The federal Liberal government is taking steps to ensure that thousands of mostly Filipino women who came to Canada as caregivers under the Live-in Caregiver Program (LCP) will be rejoined by their families at last.
Many such caregivers have been separated from their families for as many as eight years due to the slow processing of their applications for permanent residence status, a requirement needed for them to bring their loved ones to Canada.
On December 3 this year, Immigration, Refugees and Citizenship Canada(IRCC) announced in a media release that the backlog in the processing of applications for permanent residency will be “largely eliminated by the end of 2018”.
Ahmed Hussen, Minister of Immigration, Refugees and Citizenship, stated in the release that caregivers will soon “reach their goal of permanent residence” after having “faced long delays and family separation”.
“After diligently providing care for Canadians, they may soon be in the company of their own loved ones, together in Canada,” Hussen stated.
Last September, Migrante, an organization advocating for the rights of caregivers and other temporary workers, launched in Toronto the first of a series of rallies to protest delays in processing applications for permanent residency.
Migrante had estimated at that time that around 27,000 applications were waiting for government action.
In its media release, IRCC noted that additional resources were allocated last fall to process applications.
“With this focus, IRCC is on track to finalize 5,000 more cases than originally planned by the end of 2017,” according to the agency. “This surge will allow IRCC to welcome 20,000 new permanent residents in the caregiver category in total this year, reaching the high end of the target range as set out in the 2017 levels plan.”

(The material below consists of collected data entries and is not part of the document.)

Lemma vReconcile_panic check ns name t :
  runs (Validation.Reconcile check ns name) t None -> crash ns name t.
Proof.
  intros R. unfold Validation.Reconcile in R.
  apply runs_bind_inv in R as [(t1 & t2 & [i err] & -> & R1 & R)|[R _]].
  2: by apply vsetup_runs in R as ([e|p] & t' & _ & H); naive_solver.
  apply vsetup_runs in R1 as ([e|p] & t' & -> & X).
  { destruct X as [-> [= -> ->]]. destruct (IsNotFound e) eqn:N.
    - by apply runs_ret_inv in R as [_ ?].
    - apply runs_panic_inv in R as [-> _]. by eapply cr_fetch. }
  destruct X as (j & err' & [= -> ->] & _ & _ & S). apply midway_crash.
  destruct err' as [e|].
  - exfalso. apply safe_runs in R; [done|]. apply safe_bind; [done|]. intros e'.
    apply safe_bind; [apply Close_safe_iteration|done].
  - destruct (S eq_refl) as (C & _ & inv & D & _).
    apply runs_bind_inv in R as [(t3 & t4 & res & -> & _ & R)|[R _]].
    + exfalso. apply safe_runs in R; [done|]. apply safe_bind; [apply Close_safe_iteration|done].
    + apply midway_right. eapply validation_body_panic; [exact C| |exact R]. by rewrite D.
Qed.

End Panics.

End Termination.

(** ** Properties *)

Module TerminationProps.
Import Termination.

Section Props.
Context {L : Libs} {LOK : LibsOk L}.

The LCP was started in 1992, and has served as a pathway for thousands of Filipino women to come and work in Canada. Filling the demand to provide in-home care for children, seniors and people with disabilities, the LCP also provided a route for permanent residency and eventually, citizenship for caregivers and their families.
Caregivers are eligible to apply for permanent residency after two years of live-in employment, and it is only then that they can petition their families to join them in Canada.
In November 2014, the federal Conservative government abolished the LCP and introduced a new Temporary Foreign Workers Caregivers program. Unlike the LCP, this new program has no live-in requirement and does not guarantee a clear path to permanent residency after two years of employment
The new TFWcaregiver program has two streams of work for caregivers: Caring for Children and Caring for People with High Medical Needs which would require Registered nurses and registered psychiatric nurses (NOC 3012), Licensed practical nurses (NOC 3233), Nurse aides, orderlies and patient service associates (NOC 3413), and Home support workers and related occupations (NOC 4412).
TFW caregivers must meet certain requirements such as work experience based on the Canadian National Occupational Classification (NOC), Canadian post-secondary education credential and language ability with a minimum language levels of Canadian Language Benchmark (CLB) in order to be eligible to apply for PR . Still, unlike LCP caregivers, they have no certainty of a PR grant.